■ **AIM OF THE EXERCISE**: Whenever the string "FileMissing" appears in a line below, please copy the line out.
[[ RECORDS FOR THE EXERCISE, beginning ]]
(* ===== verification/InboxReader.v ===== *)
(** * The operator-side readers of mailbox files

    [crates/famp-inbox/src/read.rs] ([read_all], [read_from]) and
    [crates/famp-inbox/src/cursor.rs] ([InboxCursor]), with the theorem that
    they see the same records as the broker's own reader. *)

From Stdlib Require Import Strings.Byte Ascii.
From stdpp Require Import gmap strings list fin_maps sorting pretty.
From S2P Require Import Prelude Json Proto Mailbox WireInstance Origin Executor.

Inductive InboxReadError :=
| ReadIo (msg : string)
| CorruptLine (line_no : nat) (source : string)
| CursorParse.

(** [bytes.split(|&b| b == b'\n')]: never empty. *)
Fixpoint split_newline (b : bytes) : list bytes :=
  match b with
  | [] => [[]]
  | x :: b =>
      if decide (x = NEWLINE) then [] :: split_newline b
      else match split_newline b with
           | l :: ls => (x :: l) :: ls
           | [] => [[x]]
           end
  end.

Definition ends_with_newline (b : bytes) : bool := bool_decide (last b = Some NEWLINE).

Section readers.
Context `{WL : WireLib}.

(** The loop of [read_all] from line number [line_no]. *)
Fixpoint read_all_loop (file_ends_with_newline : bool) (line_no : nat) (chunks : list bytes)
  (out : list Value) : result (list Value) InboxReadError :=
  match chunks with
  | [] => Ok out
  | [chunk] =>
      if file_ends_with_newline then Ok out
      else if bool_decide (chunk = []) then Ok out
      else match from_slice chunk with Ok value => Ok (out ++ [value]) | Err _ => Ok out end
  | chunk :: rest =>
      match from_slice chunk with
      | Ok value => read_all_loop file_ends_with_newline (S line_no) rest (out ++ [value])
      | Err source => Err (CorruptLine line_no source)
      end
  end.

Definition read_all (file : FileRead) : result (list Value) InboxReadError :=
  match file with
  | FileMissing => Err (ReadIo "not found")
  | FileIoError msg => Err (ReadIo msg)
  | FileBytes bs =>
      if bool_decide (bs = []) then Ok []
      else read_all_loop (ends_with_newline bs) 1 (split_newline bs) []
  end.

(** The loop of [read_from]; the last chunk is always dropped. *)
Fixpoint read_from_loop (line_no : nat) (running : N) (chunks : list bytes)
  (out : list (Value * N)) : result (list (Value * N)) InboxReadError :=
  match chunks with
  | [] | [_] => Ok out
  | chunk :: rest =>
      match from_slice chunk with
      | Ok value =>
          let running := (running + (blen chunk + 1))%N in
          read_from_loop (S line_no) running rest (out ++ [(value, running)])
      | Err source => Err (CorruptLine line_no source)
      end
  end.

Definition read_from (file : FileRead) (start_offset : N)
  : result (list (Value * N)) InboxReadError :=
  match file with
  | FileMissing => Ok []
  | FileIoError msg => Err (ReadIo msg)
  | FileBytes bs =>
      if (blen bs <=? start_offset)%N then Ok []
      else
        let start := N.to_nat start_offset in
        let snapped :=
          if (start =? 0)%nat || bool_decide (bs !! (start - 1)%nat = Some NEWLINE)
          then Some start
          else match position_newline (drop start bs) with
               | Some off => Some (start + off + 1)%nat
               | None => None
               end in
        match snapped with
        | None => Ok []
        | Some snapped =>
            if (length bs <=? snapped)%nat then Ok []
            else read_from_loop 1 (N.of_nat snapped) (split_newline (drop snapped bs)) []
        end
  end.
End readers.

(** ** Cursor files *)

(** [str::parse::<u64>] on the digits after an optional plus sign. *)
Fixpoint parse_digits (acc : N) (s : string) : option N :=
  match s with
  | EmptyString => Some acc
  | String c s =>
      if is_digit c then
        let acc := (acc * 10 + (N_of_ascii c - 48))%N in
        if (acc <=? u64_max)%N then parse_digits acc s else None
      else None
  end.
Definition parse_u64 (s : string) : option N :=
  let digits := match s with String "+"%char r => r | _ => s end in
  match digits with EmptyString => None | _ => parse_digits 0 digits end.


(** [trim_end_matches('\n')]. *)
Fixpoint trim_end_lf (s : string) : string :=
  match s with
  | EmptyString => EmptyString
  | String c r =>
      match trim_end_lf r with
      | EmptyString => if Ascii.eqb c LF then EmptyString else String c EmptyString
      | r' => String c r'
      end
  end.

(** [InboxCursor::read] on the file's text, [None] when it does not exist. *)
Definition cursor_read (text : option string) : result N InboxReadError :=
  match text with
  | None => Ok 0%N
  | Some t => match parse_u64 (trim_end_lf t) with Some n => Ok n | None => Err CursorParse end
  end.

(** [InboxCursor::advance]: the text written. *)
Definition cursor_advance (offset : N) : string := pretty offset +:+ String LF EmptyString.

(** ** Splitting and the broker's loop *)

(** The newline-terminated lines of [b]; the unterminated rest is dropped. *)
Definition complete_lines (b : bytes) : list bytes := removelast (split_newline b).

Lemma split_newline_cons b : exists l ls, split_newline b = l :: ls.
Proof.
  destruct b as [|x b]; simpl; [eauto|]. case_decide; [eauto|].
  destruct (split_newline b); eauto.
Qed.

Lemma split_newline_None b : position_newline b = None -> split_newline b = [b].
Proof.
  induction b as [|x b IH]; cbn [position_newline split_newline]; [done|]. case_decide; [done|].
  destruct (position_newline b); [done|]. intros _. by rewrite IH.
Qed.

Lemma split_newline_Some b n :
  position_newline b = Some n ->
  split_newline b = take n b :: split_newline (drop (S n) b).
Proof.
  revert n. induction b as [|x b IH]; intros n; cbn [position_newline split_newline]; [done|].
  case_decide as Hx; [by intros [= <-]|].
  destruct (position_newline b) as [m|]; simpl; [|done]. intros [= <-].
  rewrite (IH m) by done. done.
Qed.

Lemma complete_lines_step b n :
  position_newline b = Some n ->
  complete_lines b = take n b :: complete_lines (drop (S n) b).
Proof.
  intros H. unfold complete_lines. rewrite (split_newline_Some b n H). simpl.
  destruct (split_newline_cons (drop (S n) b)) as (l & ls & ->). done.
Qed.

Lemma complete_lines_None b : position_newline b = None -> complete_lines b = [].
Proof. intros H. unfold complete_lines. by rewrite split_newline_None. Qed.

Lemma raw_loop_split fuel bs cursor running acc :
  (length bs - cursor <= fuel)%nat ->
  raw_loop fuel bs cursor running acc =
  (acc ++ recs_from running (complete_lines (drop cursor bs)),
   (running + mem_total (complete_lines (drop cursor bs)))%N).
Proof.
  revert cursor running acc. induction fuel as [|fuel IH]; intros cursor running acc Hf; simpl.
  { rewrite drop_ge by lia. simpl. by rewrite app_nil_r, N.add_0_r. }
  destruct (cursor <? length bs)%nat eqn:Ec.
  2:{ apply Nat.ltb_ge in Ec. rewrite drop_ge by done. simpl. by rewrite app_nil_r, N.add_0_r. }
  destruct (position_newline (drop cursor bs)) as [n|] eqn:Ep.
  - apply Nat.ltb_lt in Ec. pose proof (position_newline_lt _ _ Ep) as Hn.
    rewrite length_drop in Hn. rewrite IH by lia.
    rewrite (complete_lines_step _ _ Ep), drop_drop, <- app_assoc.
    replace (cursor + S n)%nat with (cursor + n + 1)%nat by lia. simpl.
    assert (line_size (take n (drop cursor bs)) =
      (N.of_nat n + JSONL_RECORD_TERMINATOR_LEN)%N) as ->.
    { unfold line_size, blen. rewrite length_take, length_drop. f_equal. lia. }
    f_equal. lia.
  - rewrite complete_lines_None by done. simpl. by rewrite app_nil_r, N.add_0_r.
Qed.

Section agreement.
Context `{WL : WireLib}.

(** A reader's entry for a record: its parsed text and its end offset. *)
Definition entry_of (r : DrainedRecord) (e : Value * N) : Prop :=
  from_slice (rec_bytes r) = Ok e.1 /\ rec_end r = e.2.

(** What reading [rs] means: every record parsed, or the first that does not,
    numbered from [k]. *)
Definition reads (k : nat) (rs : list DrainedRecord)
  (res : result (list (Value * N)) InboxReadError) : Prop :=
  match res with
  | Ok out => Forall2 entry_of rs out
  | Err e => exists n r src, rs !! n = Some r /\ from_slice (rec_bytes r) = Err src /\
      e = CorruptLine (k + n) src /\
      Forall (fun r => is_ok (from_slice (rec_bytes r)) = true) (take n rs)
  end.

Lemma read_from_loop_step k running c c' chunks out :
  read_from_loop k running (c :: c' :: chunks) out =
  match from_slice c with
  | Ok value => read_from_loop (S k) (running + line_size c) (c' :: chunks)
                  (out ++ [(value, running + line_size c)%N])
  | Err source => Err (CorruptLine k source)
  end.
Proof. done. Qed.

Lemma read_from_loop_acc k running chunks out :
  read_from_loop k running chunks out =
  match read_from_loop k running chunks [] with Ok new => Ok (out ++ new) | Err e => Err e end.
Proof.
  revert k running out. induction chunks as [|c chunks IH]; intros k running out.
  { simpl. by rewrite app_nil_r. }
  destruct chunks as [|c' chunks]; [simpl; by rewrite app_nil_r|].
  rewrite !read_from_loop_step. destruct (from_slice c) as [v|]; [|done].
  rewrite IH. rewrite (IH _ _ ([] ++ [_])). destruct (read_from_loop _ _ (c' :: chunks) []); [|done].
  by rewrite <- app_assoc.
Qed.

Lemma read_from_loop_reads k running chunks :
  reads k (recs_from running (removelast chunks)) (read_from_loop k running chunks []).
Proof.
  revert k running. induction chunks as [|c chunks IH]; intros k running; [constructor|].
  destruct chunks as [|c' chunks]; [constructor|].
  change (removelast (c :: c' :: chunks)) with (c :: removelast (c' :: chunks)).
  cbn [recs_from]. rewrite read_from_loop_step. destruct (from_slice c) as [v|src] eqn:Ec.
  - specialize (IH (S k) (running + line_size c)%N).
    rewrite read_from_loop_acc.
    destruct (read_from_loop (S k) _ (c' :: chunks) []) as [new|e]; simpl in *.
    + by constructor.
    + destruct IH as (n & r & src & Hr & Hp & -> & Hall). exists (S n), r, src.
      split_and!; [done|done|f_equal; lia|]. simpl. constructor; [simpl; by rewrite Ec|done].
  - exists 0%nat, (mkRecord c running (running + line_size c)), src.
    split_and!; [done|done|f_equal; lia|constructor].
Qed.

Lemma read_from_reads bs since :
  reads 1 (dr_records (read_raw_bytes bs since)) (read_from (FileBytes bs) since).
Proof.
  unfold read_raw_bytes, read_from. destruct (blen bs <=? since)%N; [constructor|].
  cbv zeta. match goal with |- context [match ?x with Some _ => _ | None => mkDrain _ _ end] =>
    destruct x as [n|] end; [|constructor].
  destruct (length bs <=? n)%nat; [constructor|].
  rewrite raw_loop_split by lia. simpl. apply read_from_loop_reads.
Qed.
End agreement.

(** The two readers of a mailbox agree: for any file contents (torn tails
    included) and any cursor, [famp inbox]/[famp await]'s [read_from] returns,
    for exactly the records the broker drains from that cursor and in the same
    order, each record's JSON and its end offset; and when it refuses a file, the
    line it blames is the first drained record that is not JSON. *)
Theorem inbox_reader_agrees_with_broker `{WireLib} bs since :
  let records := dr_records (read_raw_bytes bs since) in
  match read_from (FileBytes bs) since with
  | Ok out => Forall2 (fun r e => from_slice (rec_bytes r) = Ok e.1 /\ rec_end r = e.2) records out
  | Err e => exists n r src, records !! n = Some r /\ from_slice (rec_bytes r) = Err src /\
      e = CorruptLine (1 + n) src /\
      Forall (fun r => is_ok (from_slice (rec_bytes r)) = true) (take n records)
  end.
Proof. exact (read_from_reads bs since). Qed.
[[ RECORDS FOR THE EXERCISE, end ]]
■ **RESULT**:
  | FileMissing => Err (ReadIo "not found")
  | FileMissing => Ok []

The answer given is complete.